# WORK TO BE COMPLETED
Would you please transcribe, exactly as written, the lines of the entries below starting at the one that holds "finished thread has" and ending at the one that holds "(Ok _, (w, st)) =>", both included?

# EXERCISE MATERIAL

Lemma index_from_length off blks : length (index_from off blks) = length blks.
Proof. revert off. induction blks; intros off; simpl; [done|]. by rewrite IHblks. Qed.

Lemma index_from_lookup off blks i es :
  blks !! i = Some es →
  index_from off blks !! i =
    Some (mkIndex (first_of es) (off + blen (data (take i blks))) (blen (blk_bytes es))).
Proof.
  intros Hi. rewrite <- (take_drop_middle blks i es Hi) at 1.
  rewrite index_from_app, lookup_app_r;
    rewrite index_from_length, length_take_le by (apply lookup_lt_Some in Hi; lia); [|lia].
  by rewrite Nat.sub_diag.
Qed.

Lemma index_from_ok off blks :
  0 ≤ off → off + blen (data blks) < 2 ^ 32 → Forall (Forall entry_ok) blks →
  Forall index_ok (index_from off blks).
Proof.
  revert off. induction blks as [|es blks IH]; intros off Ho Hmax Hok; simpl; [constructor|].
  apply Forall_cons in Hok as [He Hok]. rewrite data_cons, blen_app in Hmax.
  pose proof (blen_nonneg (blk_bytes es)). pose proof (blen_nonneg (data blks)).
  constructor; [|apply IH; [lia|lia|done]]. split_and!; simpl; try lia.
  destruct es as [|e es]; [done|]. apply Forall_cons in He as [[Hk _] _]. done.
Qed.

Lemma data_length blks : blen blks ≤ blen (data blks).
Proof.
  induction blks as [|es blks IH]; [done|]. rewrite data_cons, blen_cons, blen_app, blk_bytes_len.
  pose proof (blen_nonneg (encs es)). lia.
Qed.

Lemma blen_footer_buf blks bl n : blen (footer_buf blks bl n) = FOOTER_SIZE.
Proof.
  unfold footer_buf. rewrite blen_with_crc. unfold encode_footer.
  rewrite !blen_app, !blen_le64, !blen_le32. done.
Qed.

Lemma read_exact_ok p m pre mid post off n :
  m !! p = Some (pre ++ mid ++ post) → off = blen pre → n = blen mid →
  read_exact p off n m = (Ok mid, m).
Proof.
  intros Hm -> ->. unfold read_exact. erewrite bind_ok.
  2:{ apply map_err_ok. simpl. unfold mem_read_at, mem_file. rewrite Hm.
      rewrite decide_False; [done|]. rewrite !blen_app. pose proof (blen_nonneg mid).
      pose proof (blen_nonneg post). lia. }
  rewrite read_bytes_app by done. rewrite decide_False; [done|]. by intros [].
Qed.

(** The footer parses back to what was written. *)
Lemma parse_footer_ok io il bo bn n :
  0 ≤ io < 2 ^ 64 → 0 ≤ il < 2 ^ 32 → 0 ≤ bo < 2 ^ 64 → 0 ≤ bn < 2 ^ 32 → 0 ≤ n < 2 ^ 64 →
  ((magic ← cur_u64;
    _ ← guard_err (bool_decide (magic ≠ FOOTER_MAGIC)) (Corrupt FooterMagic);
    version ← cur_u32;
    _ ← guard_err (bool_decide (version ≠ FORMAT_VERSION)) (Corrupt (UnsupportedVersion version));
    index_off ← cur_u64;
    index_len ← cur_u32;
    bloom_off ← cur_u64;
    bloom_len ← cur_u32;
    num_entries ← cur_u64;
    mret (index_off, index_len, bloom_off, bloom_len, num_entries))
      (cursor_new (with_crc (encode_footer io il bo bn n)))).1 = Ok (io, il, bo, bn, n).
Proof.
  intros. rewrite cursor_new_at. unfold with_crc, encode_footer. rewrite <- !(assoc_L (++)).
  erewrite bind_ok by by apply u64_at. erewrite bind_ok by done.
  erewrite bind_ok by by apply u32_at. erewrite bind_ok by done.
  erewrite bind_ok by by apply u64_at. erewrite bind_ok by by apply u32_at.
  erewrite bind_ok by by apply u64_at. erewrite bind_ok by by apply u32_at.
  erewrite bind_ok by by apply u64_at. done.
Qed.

==

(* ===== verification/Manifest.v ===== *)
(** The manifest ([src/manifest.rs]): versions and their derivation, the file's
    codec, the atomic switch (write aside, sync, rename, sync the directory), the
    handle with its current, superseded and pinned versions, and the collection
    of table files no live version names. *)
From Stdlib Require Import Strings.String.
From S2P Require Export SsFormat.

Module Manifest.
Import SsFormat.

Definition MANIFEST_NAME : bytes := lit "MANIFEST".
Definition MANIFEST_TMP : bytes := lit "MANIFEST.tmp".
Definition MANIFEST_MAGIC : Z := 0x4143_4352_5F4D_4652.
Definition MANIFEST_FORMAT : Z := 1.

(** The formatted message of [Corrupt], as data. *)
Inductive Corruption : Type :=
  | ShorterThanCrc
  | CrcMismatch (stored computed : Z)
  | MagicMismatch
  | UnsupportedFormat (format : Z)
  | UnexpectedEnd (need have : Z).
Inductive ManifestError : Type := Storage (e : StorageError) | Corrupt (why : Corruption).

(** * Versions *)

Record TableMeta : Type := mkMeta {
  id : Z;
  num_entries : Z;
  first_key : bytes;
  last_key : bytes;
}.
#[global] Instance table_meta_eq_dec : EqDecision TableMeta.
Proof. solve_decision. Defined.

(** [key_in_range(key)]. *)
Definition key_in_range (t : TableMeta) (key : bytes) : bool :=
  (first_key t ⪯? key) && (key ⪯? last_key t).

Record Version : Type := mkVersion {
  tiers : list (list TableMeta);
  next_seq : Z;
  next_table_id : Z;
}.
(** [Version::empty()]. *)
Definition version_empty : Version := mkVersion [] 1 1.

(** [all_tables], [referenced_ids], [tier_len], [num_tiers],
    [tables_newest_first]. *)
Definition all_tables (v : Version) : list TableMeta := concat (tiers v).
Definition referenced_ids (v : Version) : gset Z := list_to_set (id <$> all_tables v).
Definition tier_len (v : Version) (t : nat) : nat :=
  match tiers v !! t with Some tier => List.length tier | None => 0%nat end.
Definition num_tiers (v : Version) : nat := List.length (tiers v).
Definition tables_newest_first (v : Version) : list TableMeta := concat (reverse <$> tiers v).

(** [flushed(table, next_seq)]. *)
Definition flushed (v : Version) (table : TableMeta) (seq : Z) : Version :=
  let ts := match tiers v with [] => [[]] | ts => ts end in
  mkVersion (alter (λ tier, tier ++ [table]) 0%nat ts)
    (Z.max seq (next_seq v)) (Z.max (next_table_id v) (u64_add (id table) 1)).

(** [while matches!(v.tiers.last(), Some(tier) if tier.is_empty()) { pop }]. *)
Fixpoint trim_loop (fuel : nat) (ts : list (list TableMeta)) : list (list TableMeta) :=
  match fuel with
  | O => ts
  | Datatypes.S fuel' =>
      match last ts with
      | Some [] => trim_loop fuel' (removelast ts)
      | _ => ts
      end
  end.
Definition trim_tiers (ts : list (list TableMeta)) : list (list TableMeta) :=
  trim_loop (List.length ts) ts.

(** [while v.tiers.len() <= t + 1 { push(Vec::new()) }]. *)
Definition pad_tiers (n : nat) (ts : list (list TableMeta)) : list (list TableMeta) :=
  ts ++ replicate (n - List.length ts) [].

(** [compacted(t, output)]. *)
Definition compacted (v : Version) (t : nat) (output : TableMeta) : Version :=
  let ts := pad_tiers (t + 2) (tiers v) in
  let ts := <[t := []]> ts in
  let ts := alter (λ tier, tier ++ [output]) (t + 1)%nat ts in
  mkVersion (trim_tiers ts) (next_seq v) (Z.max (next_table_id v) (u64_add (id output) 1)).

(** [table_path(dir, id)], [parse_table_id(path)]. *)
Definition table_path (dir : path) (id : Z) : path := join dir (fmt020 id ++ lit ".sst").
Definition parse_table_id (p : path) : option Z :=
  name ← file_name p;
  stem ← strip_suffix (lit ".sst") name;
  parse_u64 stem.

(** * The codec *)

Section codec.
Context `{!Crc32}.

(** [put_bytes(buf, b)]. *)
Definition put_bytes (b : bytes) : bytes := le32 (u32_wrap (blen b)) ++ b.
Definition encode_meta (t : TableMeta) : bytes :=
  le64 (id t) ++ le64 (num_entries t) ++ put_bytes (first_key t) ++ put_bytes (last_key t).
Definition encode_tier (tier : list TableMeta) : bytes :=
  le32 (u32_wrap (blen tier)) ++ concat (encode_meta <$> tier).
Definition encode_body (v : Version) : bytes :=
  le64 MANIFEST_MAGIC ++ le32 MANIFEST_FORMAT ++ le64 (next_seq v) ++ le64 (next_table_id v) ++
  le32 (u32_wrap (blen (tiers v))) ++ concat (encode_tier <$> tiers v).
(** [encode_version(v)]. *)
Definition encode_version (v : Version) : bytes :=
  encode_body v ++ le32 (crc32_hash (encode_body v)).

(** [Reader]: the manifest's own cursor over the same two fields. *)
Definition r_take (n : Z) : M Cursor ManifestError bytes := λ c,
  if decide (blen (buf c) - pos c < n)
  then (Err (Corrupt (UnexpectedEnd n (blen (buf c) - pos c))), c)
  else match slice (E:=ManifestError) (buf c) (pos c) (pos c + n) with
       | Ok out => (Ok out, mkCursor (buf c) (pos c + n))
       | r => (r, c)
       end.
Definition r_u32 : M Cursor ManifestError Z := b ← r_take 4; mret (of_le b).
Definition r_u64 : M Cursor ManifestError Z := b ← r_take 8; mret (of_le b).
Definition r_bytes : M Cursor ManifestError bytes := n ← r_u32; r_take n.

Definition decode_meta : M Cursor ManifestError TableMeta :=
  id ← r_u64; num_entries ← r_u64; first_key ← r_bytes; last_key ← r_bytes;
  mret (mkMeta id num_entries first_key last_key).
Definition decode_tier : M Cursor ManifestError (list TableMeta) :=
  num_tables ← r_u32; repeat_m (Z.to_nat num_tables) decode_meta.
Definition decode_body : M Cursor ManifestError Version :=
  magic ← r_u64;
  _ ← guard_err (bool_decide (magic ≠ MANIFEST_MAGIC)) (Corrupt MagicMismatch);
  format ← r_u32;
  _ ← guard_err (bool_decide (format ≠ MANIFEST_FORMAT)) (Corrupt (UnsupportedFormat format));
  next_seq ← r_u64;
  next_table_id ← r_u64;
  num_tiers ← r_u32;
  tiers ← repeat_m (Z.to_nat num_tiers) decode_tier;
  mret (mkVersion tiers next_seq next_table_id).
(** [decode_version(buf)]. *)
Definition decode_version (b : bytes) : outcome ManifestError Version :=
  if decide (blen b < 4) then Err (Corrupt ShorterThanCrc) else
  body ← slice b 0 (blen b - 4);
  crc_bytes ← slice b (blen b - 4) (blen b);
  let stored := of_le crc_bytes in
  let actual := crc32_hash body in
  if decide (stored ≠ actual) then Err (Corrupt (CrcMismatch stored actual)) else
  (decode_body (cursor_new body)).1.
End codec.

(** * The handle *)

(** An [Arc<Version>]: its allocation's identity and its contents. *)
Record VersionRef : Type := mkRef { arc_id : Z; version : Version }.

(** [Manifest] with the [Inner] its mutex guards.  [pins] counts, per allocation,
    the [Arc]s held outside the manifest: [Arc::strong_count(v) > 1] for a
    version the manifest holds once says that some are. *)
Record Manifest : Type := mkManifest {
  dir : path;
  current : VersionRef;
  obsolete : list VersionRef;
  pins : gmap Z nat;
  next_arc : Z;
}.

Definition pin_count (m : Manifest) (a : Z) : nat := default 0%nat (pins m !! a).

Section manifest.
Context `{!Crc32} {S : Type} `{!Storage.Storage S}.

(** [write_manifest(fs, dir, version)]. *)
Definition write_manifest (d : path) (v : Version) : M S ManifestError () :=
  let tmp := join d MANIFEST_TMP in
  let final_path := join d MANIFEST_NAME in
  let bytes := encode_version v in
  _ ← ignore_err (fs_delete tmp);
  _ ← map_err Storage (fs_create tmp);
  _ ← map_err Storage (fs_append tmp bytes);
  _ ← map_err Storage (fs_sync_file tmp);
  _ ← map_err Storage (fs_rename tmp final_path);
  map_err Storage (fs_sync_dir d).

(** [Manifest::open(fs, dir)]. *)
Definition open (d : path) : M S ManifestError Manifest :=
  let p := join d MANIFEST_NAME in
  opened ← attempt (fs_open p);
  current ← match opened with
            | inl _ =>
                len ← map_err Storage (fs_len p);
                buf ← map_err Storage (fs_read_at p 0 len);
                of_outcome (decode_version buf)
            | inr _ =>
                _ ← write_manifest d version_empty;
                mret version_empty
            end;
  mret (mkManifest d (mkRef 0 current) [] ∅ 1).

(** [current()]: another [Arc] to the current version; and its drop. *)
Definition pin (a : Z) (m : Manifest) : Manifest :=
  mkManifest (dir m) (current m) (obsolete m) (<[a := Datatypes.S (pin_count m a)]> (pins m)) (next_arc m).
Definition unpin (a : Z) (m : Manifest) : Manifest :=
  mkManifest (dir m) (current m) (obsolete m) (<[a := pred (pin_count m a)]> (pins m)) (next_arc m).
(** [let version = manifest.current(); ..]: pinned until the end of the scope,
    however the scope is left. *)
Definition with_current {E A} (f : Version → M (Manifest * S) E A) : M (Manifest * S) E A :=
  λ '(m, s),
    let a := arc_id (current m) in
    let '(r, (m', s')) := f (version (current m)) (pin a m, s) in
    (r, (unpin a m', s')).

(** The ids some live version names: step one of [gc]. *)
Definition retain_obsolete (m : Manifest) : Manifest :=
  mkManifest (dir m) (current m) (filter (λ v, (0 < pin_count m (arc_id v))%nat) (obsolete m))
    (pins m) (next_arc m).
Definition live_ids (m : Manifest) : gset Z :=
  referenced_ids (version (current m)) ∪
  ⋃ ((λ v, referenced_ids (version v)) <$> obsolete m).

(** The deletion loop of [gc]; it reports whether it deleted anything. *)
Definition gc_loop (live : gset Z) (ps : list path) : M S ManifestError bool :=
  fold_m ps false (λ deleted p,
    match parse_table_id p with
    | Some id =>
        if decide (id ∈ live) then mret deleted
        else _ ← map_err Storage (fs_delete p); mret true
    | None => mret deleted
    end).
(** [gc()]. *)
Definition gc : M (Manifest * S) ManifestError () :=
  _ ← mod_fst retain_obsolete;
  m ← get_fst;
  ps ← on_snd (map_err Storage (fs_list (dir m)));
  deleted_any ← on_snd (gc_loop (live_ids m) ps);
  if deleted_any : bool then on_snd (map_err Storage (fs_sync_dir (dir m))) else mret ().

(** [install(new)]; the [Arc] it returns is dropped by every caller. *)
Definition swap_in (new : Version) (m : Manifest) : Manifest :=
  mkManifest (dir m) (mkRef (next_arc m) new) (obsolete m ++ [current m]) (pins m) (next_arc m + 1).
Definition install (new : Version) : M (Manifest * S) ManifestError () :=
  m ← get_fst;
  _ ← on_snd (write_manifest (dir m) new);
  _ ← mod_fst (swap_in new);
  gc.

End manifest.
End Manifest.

==

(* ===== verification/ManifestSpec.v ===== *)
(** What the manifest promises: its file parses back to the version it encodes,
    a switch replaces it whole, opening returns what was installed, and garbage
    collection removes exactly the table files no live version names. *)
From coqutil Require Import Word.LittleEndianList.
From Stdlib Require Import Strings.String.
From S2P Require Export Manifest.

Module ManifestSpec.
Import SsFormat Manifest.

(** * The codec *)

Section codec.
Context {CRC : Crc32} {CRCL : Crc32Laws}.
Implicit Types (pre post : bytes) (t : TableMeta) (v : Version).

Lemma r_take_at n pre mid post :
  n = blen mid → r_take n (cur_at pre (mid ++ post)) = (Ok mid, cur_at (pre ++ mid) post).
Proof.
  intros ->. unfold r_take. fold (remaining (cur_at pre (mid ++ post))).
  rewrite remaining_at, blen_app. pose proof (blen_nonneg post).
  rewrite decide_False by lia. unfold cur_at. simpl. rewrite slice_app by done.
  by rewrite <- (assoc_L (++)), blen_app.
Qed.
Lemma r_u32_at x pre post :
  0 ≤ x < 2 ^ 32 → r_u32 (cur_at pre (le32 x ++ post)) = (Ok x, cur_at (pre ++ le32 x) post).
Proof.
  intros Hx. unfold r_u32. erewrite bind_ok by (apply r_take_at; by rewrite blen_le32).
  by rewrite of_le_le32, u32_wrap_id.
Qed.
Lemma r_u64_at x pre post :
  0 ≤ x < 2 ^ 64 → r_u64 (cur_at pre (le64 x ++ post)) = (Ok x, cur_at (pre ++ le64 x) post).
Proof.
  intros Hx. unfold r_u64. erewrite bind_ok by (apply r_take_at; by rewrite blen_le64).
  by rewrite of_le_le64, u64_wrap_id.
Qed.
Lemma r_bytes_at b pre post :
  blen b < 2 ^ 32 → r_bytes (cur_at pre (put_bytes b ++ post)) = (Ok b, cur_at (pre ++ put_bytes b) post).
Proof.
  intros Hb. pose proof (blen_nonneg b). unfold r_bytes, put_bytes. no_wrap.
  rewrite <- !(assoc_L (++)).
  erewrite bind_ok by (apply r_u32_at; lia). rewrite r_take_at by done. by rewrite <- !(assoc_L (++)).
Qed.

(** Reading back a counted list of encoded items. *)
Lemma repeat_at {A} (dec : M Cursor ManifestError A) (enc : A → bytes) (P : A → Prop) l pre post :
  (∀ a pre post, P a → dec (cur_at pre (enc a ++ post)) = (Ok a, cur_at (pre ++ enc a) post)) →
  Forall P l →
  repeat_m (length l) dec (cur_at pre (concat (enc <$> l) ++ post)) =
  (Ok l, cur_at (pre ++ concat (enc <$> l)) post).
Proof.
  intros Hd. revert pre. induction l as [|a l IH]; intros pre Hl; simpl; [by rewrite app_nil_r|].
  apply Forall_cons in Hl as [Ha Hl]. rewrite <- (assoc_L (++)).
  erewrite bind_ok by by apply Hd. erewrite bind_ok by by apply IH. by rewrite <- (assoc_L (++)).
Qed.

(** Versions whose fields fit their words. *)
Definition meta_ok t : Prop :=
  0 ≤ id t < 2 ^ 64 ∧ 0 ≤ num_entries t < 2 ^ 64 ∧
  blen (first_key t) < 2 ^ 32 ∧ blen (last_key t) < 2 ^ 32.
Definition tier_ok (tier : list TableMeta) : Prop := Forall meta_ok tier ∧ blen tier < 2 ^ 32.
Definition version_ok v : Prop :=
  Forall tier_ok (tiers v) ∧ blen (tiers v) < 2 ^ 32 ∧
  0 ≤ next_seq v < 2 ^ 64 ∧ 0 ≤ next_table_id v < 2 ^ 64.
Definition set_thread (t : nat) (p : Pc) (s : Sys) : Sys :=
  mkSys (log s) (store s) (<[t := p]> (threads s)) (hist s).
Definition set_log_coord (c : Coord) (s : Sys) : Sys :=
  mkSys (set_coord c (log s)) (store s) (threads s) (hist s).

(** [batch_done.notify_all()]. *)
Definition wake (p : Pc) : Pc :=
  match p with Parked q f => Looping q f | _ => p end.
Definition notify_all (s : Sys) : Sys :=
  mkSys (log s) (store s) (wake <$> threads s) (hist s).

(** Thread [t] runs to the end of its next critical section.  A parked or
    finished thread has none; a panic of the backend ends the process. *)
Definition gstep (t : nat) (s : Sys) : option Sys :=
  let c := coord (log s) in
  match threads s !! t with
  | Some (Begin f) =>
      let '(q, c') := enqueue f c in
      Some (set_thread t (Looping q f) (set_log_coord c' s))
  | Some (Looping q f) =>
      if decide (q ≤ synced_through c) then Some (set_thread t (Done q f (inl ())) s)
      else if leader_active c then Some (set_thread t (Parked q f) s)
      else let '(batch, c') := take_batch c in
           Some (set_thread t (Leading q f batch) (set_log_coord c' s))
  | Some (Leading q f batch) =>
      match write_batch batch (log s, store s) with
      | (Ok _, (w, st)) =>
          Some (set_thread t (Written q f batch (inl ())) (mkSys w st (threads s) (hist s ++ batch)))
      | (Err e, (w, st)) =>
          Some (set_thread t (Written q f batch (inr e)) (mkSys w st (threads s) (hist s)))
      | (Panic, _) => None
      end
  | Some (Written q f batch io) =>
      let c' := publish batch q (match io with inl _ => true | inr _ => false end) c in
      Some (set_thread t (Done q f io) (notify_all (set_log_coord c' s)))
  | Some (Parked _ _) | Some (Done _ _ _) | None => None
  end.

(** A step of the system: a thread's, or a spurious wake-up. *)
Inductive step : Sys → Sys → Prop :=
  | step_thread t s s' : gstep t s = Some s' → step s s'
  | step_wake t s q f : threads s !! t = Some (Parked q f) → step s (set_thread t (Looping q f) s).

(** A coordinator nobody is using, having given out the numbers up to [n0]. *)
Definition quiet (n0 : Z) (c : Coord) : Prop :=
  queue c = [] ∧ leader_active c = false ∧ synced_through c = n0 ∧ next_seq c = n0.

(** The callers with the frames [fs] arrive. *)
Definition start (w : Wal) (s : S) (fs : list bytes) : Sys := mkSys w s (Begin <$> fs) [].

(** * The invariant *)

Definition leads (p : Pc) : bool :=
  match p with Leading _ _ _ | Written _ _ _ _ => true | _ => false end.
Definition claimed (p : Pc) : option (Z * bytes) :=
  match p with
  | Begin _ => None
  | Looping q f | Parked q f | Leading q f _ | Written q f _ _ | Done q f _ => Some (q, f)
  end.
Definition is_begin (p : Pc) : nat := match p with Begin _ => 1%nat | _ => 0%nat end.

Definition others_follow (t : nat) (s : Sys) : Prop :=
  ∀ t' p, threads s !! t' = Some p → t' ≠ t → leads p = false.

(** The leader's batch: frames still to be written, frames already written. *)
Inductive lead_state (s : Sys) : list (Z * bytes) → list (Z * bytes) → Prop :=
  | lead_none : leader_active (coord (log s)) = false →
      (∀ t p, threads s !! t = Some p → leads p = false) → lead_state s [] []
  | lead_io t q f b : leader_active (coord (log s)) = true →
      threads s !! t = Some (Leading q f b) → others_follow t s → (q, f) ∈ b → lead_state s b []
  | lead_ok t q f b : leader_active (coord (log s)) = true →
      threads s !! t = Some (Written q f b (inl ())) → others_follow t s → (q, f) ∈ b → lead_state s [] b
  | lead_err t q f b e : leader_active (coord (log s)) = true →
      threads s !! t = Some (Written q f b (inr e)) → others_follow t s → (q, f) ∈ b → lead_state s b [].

# SOLUTION TO THIS EXERCISE
    finished thread has none; a panic of the backend ends the process. *)
Definition gstep (t : nat) (s : Sys) : option Sys :=
  let c := coord (log s) in
  match threads s !! t with
  | Some (Begin f) =>
      let '(q, c') := enqueue f c in
      Some (set_thread t (Looping q f) (set_log_coord c' s))
  | Some (Looping q f) =>
      if decide (q ≤ synced_through c) then Some (set_thread t (Done q f (inl ())) s)
      else if leader_active c then Some (set_thread t (Parked q f) s)
      else let '(batch, c') := take_batch c in
           Some (set_thread t (Leading q f batch) (set_log_coord c' s))
  | Some (Leading q f batch) =>
      match write_batch batch (log s, store s) with
      | (Ok _, (w, st)) =>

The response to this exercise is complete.